- _Your task_
Find the string "resolved" in the entries and copy each line that has it.

Saved data entries:
+++

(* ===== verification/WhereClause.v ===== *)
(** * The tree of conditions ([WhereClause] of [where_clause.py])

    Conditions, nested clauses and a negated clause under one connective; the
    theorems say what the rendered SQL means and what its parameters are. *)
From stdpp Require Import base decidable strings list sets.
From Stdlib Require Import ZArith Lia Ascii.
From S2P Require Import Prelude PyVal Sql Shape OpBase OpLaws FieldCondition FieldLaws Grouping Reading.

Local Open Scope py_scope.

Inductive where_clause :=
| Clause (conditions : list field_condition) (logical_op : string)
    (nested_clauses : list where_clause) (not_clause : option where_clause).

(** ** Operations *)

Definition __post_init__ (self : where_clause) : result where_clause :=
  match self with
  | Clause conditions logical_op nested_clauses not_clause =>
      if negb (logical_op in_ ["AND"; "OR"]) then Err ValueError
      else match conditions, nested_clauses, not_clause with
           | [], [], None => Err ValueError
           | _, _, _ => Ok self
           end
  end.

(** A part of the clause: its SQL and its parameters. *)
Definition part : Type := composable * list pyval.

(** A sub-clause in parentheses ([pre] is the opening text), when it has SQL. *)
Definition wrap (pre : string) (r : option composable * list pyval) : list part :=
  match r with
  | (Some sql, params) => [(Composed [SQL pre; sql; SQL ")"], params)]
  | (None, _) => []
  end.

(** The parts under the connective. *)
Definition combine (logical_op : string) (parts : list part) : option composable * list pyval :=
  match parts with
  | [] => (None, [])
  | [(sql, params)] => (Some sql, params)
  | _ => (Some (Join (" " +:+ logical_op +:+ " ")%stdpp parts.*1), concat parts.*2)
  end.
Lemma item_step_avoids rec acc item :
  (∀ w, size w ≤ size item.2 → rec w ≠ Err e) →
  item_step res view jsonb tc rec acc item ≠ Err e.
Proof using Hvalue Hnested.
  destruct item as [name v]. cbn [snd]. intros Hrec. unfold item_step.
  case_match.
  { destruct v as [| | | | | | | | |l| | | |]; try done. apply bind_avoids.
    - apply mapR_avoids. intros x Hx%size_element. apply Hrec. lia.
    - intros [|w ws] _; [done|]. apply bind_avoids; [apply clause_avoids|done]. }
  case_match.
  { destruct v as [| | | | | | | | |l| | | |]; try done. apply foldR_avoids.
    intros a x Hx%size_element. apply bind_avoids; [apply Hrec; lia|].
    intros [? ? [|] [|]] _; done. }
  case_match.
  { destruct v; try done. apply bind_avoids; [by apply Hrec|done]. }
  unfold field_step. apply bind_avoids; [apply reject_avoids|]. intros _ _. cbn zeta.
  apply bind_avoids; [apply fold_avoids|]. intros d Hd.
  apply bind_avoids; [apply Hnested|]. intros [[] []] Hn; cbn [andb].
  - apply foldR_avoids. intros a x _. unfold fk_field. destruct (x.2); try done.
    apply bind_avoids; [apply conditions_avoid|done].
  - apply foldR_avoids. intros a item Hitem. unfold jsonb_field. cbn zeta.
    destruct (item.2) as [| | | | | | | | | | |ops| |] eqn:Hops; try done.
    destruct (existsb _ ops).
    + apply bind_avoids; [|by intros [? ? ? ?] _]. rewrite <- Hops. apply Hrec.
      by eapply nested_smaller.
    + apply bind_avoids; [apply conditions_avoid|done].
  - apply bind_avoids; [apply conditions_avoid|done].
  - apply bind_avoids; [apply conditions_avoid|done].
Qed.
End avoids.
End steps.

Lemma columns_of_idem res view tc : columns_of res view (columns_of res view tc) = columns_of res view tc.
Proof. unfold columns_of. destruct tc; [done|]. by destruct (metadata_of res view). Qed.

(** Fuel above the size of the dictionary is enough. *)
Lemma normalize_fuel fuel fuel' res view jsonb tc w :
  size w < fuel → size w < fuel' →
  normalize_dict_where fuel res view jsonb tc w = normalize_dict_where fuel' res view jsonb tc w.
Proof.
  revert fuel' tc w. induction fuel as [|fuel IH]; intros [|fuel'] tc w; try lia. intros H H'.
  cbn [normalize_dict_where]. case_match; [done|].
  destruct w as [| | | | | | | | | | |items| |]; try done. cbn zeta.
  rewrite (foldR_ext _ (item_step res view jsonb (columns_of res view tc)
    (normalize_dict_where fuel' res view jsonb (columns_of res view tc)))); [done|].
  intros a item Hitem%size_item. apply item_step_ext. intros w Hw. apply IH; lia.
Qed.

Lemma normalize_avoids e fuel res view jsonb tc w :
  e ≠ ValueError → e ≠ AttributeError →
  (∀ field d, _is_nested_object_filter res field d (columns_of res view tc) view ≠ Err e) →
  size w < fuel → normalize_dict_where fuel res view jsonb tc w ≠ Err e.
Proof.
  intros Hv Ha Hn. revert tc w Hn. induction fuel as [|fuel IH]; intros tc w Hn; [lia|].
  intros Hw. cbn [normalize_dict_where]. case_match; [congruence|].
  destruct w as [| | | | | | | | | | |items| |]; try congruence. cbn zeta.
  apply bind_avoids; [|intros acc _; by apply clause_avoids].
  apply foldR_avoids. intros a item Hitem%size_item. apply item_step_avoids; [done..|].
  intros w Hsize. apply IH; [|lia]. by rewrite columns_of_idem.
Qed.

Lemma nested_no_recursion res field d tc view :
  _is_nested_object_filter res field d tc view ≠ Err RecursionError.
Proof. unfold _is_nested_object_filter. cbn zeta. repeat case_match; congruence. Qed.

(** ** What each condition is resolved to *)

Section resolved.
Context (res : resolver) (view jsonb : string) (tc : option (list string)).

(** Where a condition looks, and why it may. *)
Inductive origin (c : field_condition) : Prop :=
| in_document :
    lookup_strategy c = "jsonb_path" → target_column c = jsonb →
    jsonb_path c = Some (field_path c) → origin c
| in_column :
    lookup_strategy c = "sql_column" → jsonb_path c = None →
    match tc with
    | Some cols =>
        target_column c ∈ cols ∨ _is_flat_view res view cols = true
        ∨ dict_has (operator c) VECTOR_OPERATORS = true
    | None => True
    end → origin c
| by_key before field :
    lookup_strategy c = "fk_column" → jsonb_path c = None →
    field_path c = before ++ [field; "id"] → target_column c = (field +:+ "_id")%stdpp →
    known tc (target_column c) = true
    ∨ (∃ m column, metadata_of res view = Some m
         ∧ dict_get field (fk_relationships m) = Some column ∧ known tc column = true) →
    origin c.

+++

- _Exercise response_
(** ** What each condition is resolved to *)
Section resolved.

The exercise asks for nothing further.